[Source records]
==================================================
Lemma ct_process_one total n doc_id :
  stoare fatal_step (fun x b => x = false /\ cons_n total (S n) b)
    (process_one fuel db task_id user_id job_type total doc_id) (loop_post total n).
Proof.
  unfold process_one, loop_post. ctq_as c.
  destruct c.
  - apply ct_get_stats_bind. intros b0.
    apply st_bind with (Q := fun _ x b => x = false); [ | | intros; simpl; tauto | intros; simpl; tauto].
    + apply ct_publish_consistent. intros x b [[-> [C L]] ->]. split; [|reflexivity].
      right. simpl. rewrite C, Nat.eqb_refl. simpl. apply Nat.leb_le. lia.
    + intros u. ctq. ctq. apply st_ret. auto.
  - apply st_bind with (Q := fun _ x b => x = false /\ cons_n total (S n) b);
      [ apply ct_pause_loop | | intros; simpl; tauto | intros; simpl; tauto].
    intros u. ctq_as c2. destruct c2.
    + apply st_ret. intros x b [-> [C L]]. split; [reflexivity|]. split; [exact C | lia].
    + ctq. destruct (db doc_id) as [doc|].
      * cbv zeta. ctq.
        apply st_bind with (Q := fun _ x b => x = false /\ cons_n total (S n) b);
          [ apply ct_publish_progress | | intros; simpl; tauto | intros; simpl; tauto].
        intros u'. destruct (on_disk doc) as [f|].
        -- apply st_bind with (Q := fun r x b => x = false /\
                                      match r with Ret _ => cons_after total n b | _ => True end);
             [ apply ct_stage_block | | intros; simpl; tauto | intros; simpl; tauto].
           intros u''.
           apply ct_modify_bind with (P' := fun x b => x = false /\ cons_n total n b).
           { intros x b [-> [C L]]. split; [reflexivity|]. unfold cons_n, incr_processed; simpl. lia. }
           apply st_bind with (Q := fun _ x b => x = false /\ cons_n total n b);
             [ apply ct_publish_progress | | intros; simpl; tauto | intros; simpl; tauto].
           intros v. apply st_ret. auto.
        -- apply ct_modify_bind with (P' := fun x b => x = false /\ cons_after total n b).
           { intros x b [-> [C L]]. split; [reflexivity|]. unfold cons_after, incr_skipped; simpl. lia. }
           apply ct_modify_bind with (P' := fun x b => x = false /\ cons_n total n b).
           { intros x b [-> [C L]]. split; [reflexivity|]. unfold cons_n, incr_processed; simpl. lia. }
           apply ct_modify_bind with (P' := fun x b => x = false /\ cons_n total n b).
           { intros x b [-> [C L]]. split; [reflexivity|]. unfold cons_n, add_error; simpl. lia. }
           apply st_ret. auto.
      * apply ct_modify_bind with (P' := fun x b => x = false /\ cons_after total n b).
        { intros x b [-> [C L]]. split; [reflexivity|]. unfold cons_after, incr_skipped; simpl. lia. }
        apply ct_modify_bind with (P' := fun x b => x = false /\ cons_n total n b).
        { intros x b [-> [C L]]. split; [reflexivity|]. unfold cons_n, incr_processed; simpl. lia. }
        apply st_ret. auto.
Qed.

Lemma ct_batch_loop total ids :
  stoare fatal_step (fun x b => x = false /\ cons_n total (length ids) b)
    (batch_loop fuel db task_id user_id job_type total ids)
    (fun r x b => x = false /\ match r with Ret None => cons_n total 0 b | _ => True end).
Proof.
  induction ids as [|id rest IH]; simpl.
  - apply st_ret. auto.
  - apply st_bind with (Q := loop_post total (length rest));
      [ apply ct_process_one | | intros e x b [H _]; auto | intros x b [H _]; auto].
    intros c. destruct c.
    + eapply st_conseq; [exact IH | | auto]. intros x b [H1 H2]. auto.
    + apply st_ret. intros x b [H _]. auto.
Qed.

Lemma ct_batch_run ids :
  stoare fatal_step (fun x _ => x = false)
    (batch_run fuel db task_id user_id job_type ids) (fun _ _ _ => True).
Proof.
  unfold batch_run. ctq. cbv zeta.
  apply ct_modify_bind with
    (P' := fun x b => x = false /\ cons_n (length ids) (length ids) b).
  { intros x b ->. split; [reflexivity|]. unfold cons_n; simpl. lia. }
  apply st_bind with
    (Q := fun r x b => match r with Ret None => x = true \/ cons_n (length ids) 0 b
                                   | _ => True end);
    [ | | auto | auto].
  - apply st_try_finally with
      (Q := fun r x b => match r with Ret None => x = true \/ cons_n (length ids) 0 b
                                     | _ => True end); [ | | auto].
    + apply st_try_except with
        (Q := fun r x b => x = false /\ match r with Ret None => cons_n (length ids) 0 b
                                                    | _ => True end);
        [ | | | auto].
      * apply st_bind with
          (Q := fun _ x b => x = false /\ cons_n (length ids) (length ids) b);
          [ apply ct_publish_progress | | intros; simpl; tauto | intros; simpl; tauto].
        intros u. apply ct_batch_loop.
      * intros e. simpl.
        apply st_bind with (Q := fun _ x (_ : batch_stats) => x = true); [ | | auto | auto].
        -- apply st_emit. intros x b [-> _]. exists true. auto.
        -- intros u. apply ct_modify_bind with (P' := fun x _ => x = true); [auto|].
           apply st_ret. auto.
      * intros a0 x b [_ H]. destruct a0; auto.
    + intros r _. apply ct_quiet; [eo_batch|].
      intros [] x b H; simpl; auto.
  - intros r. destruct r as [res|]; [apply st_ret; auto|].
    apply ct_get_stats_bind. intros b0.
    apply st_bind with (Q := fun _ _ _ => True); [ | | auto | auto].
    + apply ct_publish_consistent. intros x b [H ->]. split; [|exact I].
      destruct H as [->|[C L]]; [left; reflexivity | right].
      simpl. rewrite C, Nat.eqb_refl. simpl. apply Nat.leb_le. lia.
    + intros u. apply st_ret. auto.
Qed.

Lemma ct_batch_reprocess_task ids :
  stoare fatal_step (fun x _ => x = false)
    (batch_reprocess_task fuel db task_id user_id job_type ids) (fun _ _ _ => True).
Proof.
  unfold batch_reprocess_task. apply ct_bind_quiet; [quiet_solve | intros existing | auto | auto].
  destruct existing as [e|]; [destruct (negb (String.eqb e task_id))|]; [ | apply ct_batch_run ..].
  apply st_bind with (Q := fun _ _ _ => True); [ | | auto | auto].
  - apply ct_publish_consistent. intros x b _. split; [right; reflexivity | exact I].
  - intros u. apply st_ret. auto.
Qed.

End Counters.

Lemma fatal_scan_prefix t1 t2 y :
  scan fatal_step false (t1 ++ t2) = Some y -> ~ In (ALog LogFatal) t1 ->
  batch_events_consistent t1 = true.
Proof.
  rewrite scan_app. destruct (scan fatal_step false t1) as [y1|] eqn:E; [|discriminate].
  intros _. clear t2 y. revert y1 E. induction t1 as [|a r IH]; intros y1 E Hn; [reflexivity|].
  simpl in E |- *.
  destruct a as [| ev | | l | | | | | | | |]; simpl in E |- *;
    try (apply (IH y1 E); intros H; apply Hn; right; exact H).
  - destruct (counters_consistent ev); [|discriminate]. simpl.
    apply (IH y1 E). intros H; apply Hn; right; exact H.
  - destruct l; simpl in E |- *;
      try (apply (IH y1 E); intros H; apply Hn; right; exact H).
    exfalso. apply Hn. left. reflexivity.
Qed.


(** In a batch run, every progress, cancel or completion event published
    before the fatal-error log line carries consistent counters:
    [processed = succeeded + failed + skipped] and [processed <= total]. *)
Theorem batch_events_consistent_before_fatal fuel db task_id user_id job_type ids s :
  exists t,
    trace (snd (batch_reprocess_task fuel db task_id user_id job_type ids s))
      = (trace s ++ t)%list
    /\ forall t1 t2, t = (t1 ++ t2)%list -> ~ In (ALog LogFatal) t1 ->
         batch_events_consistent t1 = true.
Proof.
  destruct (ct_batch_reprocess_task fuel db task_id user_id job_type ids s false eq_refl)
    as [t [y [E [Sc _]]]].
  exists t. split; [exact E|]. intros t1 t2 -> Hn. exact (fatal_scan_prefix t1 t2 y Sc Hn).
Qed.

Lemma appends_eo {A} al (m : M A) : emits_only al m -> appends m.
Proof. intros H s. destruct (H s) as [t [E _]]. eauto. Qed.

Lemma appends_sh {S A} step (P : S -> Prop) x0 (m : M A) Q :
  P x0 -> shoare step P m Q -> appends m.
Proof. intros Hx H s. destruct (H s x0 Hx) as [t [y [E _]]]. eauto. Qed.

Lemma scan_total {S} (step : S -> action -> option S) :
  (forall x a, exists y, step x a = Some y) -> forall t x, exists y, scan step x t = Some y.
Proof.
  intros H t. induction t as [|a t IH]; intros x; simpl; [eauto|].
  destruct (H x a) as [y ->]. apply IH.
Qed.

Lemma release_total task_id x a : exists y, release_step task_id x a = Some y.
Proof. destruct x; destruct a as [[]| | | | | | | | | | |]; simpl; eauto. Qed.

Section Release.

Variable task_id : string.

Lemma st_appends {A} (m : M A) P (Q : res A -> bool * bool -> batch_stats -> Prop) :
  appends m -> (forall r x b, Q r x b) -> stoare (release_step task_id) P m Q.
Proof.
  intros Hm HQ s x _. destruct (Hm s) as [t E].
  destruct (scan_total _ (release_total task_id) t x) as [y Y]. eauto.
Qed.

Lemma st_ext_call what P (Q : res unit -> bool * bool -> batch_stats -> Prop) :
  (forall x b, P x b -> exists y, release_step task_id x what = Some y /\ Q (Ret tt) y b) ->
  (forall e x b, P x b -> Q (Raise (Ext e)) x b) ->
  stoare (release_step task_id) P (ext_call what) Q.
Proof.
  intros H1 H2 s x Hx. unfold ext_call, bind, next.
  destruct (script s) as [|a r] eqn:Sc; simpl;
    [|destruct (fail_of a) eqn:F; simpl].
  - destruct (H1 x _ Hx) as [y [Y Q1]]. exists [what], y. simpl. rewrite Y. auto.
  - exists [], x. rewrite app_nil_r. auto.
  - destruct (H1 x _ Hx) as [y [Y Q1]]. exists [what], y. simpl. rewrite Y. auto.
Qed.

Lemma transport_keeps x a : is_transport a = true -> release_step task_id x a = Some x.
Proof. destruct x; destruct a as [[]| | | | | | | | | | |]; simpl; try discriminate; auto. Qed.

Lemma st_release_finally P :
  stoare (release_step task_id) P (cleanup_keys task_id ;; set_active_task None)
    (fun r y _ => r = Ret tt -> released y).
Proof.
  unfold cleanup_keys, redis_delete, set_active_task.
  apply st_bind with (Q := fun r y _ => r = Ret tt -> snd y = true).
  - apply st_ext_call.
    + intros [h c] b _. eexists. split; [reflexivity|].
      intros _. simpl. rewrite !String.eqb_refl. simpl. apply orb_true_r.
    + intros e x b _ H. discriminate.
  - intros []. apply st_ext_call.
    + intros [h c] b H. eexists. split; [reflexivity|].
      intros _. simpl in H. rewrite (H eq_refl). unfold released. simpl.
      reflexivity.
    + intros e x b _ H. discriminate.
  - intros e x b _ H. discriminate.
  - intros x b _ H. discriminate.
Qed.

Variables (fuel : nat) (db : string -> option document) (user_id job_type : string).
==================================================
= REQUIRED WORK =
The lines above, from the start of the records through the one containing "- apply ct_get_stats_bind. intros b0.", are to be printed exactly, and nothing else is to be included.

= ANSWER AREA =
Lemma ct_process_one total n doc_id :
  stoare fatal_step (fun x b => x = false /\ cons_n total (S n) b)
    (process_one fuel db task_id user_id job_type total doc_id) (loop_post total n).
Proof.
  unfold process_one, loop_post. ctq_as c.
  destruct c.
  - apply ct_get_stats_bind. intros b0.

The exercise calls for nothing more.